**Data records:**
(* ===== verification/Command.v ===== *)
(** * Commands, runners and the idempotence rules (internal/netcfg)

    [command.go], [idempotence.go], the identity functions and the recording
    runner of [recorder.go], and the allowlist of [platform.go]. A command is
    one argument vector; a [Runner] executes it against a machine whose state
    is the type parameter [K]. *)

From S2P Require Import Prelude GoStrings Sha256.

Local Open Scope string_scope.

(** ** Data *)

Record Command := MkCommand {
  Path : string;
  Args : list string;
  Stdin : string;
  CmdWhy : string
}.

Definition zero_command : Command := MkCommand "" [] "" "".

Record Result := MkResult {
  Stdout : string;
  Stderr : string;
  ExitCode : Z
}.

#[export] Instance Command_eq_dec : EqDecision Command.
Proof. solve_decision. Defined.
#[export] Instance Result_eq_dec : EqDecision Result.
Proof. solve_decision. Defined.

(** The one-method interface between this package and the machine. *)
Class Runner (K : Type) := Run : Command -> K -> (Result * error) * K.

(** Command.IsZero *)
Definition IsZero (c : Command) : bool :=
  (Path c =? "") && match Args c with [] => true | _ => false end.

(** recorder.go, CommandLine: what a person reads; not an identity. *)
Definition CommandLine (c : Command) : string :=
  match Args c with
  | [] => Path c
  | args => Path c ++ " " ++ Join args " "
  end.

(** recorder.go, RunnerKey: the identity, with a digest of standard input. *)
Definition RunnerKey (c : Command) : string :=
  let k := CommandLine c in
  if Stdin c =? "" then k
  else k ++ " <stdin:" ++ EncodeToString (take 8 (Sum256 (bytes_of_string (Stdin c)))) ++ ">".

(** ** The allowlist *)

Definition BinIP := "ip".
Definition BinIw := "iw".
Definition BinNft := "nft".
Definition BinSysctl := "sysctl".
Definition BinNmcli := "nmcli".

Definition allowedBinaries : list string := [BinIP; BinIw; BinNft; BinSysctl; BinNmcli].

Definition BinRoute := "route".
Definition BinIfconfig := "ifconfig".
Definition BinPfctl := "pfctl".
Definition BinNetworksetup := "networksetup".

Definition darwinAllowedBinaries : list string :=
  [BinRoute; BinIfconfig; BinPfctl; BinSysctl; BinNetworksetup].

Definition BinIPHelper := "iphlpapi".
Definition BinWFP := "wfp".
Definition BinWintun := "wintun".

Definition windowsAllowedBinaries : list string := [BinIPHelper; BinWFP; BinWintun].

(** platform.go: [Platform] is a Go string type; the empty one means Linux and
    an unknown one gets the refusing backend. *)
Inductive Platform :=
| PlatformUnset
| PlatformLinux
| PlatformDarwin
| PlatformWindows
| PlatformOther (name : string).

#[export] Instance Platform_eq_dec : EqDecision Platform.
Proof. solve_decision. Defined.

Definition AllowedBinaries (pl : Platform) : list string :=
  match pl with
  | PlatformUnset | PlatformLinux => allowedBinaries
  | PlatformDarwin => darwinAllowedBinaries
  | PlatformWindows => windowsAllowedBinaries
  | PlatformOther _ => []
  end.

Inductive command_error :=
| EmptyCommand
| ErrDisallowedBinary (path : string)
| NulArgument (i : nat) (path : string).

Fixpoint contains_nul (s : string) : bool :=
  match s with
  | EmptyString => false
  | String c s' => (c =? "000")%char || contains_nul s'
  end.

Fixpoint find_nul (i : nat) (args : list string) : option nat :=
  match args with
  | [] => None
  | a :: args' => if contains_nul a then Some i else find_nul (S i) args'
  end.

(** platform.go, ValidateCommandOn: what a runner checks before it executes. *)
Definition ValidateCommandOn (pl : Platform) (c : Command) : res command_error unit :=
  if IsZero c then Err EmptyCommand
  else if negb (bool_decide (Path c ∈ AllowedBinaries pl)) then Err (ErrDisallowedBinary (Path c))
  else match find_nul 0 (Args c) with
       | Some i => Err (NulArgument i (Path c))
       | None => Ok tt
       end.

(** command.go, ValidateCommand: the Linux list. *)
Definition ValidateCommand (c : Command) : res command_error unit :=
  if IsZero c then Err EmptyCommand
  else if negb (bool_decide (Path c ∈ allowedBinaries)) then Err (ErrDisallowedBinary (Path c))
  else match find_nul 0 (Args c) with
       | Some i => Err (NulArgument i (Path c))
       | None => Ok tt
       end.

(** ** Interface names *)

Definition in_range (c : ascii) (lo hi : ascii) : bool :=
  (nat_of_ascii lo <=? nat_of_ascii c)%nat && (nat_of_ascii c <=? nat_of_ascii hi)%nat.

Definition alnum (c : ascii) : bool :=
  in_range c "A" "Z" || in_range c "a" "z" || in_range c "0" "9".

Definition one_of (c : ascii) (s : string) : bool :=
  existsb (Ascii.eqb c) (String.list_ascii_of_string s).

(** ifaceNamePattern: [^[A-Za-z0-9_.:-]{1,15}$] *)
Definition ValidInterfaceName (name : string) : bool :=
  (1 <=? String.length name)%nat && (String.length name <=? 15)%nat &&
  forallb (fun c => alnum c || one_of c "_.:-") (String.list_ascii_of_string name).

(** windowsIfaceNamePattern: [^[A-Za-z0-9 _.()#*:-]{1,255}$] *)
Definition ValidInterfaceNameOn (pl : Platform) (name : string) : bool :=
  if bool_decide (pl = PlatformWindows) then
    (1 <=? String.length name)%nat && (String.length name <=? 255)%nat &&
    forallb (fun c => alnum c || one_of c " _.()#*:-") (String.list_ascii_of_string name)
  else ValidInterfaceName name.

(** ** What a failure means *)

Definition alreadyExistsMarkers : list string := ["file exists"; "object exists"].

(** idempotence.go, IsAlreadyExists *)
Definition IsAlreadyExists (r : Result) (err : error) : bool :=
  match err with
  | None => false
  | Some msg =>
      let hay := ToLower (Stderr r ++ " " ++ msg) in
      existsb (Contains hay) alreadyExistsMarkers
  end.

Definition notFoundMarkers : list string :=
  ["no such device"; "no such file or directory"; "no such process";
   "cannot find device"; "cannot assign requested address"; "not in table"].

(** idempotence.go, IsNotFound *)
Definition IsNotFound (r : Result) (err : error) : bool :=
  match err with
  | None => false
  | Some msg =>
      let hay := ToLower (Stderr r ++ " " ++ msg) in
      existsb (Contains hay) notFoundMarkers
  end.

Fixpoint removes_args (args : list string) : bool :=
  match args with
  | [] => false
  | a :: args' =>
      if (a =? "del") || (a =? "delete") then true
      else if (a =? "add") || (a =? "replace") || (a =? "set") then false
      else removes_args args'
  end.

(** idempotence.go, commandRemoves: the first verb decides. *)
Definition commandRemoves (c : Command) : bool := removes_args (Args c).

(** idempotence.go, AlreadyApplied *)
Record AlreadyApplied := MkAlreadyApplied {
  Query : Command;
  Satisfied : Result -> error -> bool
}.

(** idempotence.go, ifacePresent *)
Definition ifacePresent (name : string) : AlreadyApplied := {|
  Query := MkCommand BinIP ["-br"; "link"; "show"; "dev"; name] ""
    "iw's refusal when the interface name is taken is not a wording this package has measured, so it asks instead of relying on the error";
  Satisfied r err :=
    match err with
    | None => negb (TrimSpace (Stdout r) =? "")
    | Some _ => false
    end
|}.

(** route.go, Step: one change together with its inverse. *)
Record Step := MkStep {
  Op : string;
  Why : string;
  Do : Command;
  Undo : Command;
  Pre : option AlreadyApplied
}.

Definition OpSysctl := "sysctl".
Definition OpAddr := "addr".
Definition OpLink := "link".
Definition OpRoute := "route".
Definition OpRule := "rule".
Definition OpNft := "nft".
Definition OpProxy := "proxy".
Definition OpCreateIface := "iface".

(** darwinnet_steps.go and winnet.go: the ops of the other two firewalls. *)
Definition OpPf := "pf".
Definition OpWFP := "wfp".

(** ** The recording runner (recorder.go), the substitute for the executor *)

Record RecordingRunner := MkRecording {
  cmds : list Command;
  RPlatform : Platform;
  Responses : gmap string Result;
  Errors : gmap string string
}.

Definition command_error_text (e : command_error) : string :=
  match e with
  | EmptyCommand => "netcfg: empty command"
  | ErrDisallowedBinary p =>
      "netcfg: command names a binary that is not on the allowlist: " ++ Quote p
  | NulArgument i p =>
      "netcfg: argument " ++ Itoa (Z.of_nat i) ++ " of " ++ Quote p ++ " contains a NUL byte"
  end.

(** RecordingRunner.Run, with no [Fallback] registered. *)
#[export] Instance recording_run : Runner RecordingRunner := fun c r =>
  match ValidateCommandOn (RPlatform r) c with
  | Err e => ((MkResult "" "" 0, Some (command_error_text e)), r)
  | Ok _ =>
      let r' := MkRecording (cmds r ++ [c])%list (RPlatform r) (Responses r) (Errors r) in
      let k := RunnerKey c in
      match Errors r !! k with
      | Some err =>
          let res :=
            match Responses r !! k with
            | None => MkResult "" err 2
            | Some canned =>
                MkResult (Stdout canned)
                  (if Stderr canned =? "" then err else Stderr canned)
                  (if (ExitCode canned =? 0)%Z then 2 else ExitCode canned)
            end in
          ((res, Some err), r')
      | None =>
          match Responses r !! k with
          | Some res => ((res, None), r')
          | None => ((MkResult "" "" 0, None), r')
          end
      end
  end.

(** FailingRunner.Run: every command fails with the same error. *)
Definition failing_run {K} (msg : string) : Runner K := fun c k =>
  ((MkResult "" "" 0, Some (msg ++ " (refused " ++ Path c ++ ")")), k).

(** ** Lemmas *)

Lemma RunnerKey_no_stdin c : Stdin c = "" -> RunnerKey c = CommandLine c.
Proof. intros E. unfold RunnerKey. by rewrite E. Qed.

Lemma IsZero_spec c : IsZero c = true <-> Path c = "" /\ Args c = [].
Proof.
  unfold IsZero. rewrite andb_true_iff, String.eqb_eq.
  destruct (Args c); split; intros [? ?]; done.
Qed.

Lemma ValidateCommand_on_linux c : ValidateCommand c = ValidateCommandOn PlatformLinux c.
Proof. reflexivity. Qed.

(** A command a runner accepts names a binary of the platform's closed list. *)
Lemma validated_allowed pl c :
  ValidateCommandOn pl c = Ok tt -> Path c ∈ AllowedBinaries pl.
Proof.
  unfold ValidateCommandOn. intros H. repeat destruct_match_in H; try discriminate.
  by breflect.
Qed.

**Required work:** Those lines of the records that contain the string "PlatformWindows" should be identified and copied.

**Solution to this exercise:**
| PlatformWindows
  | PlatformWindows => windowsAllowedBinaries
  if bool_decide (pl = PlatformWindows) then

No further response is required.